# Linear transformations, Eigenvectors and Eigenvalues - an easy explanation

There are rumors saying Computer Vision Engineers consider Eigenvalues and Eigenvectors the single most important concept(s) in linear algebra. I am not 100% sure about that, but I must admit those two things confused me a lot during my university years.

I think my teacher lost me somewhere in between The basis of a vector space and Linear transformations. N-dimensional vectors rotating ?! That was too much for me. So I’ve stopped caring, learned the formulas, and passed the exam. So here I am more than ten years later, interested in A.I. algorithms and realizing those two notions are much simpler than I’ve thought.

But, before jumping directly into the subject, we must first talk about a few auxiliary concepts that will help us better understand the mystery behind Eigenvectors and Eigenvalues.

# Think of matrices as functions f(x) = …

In mathematics, a function is a rule that accepts an input and produces an output.

For example $$f(x) = x + 1 , f : N \rightarrow N$$ is a function that accepts a natural number x, increments the number with 1 and returns the result. As expected $$f(0) = 0 + 1 = 1$$ and $$f(5) = 5 + 1 = 6$$. If x varies, then the result will vary.

Now let’s think of matrix A with m rows and n columns (A[mxn]), and we consider the following equation $$b=A * x$$ where:

• x is an n-dimensional vector, $$x \in R^n$$
• b is an m-dimensional vector, $$b \in R^m$$

Looking closer, we can see that if we change x, b will probably be changed.
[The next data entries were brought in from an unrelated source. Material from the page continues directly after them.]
(** ** The factory, again *)

(** X9.  No class is shared or replaced: a second call on the same schema returns
    another reference, the class built first is still in the store, and the
    two classes have the same content. *)
Theorem specific_record_twice (st st1 : Store (SchemaType := SchemaType)) r c1 :
  specific_record r st = (inr c1, st1) ->
  ∃ c2 st2 cls,
    specific_record r st1 = (inr c2, st2) ∧
    c2 ≠ c1 ∧
    classes st2 !! c1 = Some cls ∧
    classes st2 !! c2 = Some cls.
Proof.
  unfold specific_record.
  destruct (schemas st !! r) as [sch|] eqn:Hr; [|done].
  destruct (SpecificRecordMeta__init__ sch _) as [e|cls] eqn:Hi; [done|].
  intros [= <- <-]. simpl. rewrite Hr, Hi.
  set (cs := <[fresh (dom (classes st)) := cls]> (classes st)).
  assert (fresh (dom cs) ≠ fresh (dom (classes st))) as Hne.
  { intros Heq. apply (is_fresh (dom cs)). rewrite Heq.
    unfold cs. rewrite dom_insert_L. set_solver. }
  eexists _, _, cls. split; [done|]. split; [done|]. simpl. split.
  - rewrite lookup_insert_ne by done. unfold cs. by rewrite lookup_insert_eq.
  - by rewrite lookup_insert_eq.
Qed.

Lemma bind_properties_wrap_hidden (pre post : list (Field SchemaType)) g h cls :
  Forall (fun p => dunder (name p) = false) pre ->
  name g = "_SpecificRecordMeta__wrap_property" ->
  bind_properties (pre ++ g :: h :: post) cls = inl TypeError.
Proof.
  intros Hpre Hg. revert cls.
  induction Hpre as [|p pre Hp _ IH]; intros cls; simpl.
  - destruct (mro_lookup cls _); [done|].
    rewrite type_setattr_plain by (by rewrite Hg).
    unfold mro_lookup, namespace_set. cbn [cls_dict].
    by rewrite Hg, lookup_insert_eq.
  - destruct (mro_lookup cls _); [done|].
    rewrite (type_setattr_plain _ _ _ Hp). apply IH.
Qed.

(** X10.  How the factory fails.  When a field that is not the last is named
    [_SpecificRecordMeta__wrap_property], and no field declared before it
    begins with two underscores, binding the next accessor raises
    TypeError; and whenever the factory raises, for whatever reason, the
    store is left as it was. *)
Theorem specific_record_failure (st st' : Store) r (sch : Schema SchemaType) :
  schemas st !! r = Some sch ->
  (∀ pre g h post,
     fields sch = pre ++ g :: h :: post ->
     Forall (fun p => dunder (name p) = false) pre ->
     name g = "_SpecificRecordMeta__wrap_property" ->
     specific_record r st = (inl TypeError, st)) ∧
  (∀ e, specific_record r st = (inl e, st') -> st' = st).
Proof.
  intros Hr. unfold specific_record, SpecificRecordMeta__init__. rewrite Hr.
  split.
  - intros pre g h post Hfs Hpre Hg. rewrite Hfs.
    by rewrite (bind_properties_wrap_hidden pre post g h _ Hpre Hg).
  - intros e. destruct (bind_properties _ _) as [e'|cls]; [by intros [= _ <-]|].
    destruct (type_setattr cls _ _); [by intros [= _ <-]|done].
Qed.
So A acts exactly like a function.

Forcing the mathematical notation a little, we can say $$A(x) = b \text{,where } A : R^n \rightarrow R^m$$.

Example 1:

Let’s consider a bi-dimensional vector $$V = \begin{bmatrix} 2 \\ 3 \end{bmatrix} \text{, where } V \in R^2$$.

If we were to plot this vector in the 2-d plane, it would look like this:

Now, let’s define a matrix A = $$\begin{bmatrix} 1 & 0 \\ 0 & 0 \end{bmatrix}$$ and we compute $$A * V$$:

$$V^{'}= \begin{bmatrix} 1 & 0 \\ 0 & 0 \end{bmatrix} * \begin{bmatrix} 2 \\ 3 \end{bmatrix} = \begin{bmatrix} 2 \\ 0 \end{bmatrix} \text{ ,where } V^{'} \in R^2$$.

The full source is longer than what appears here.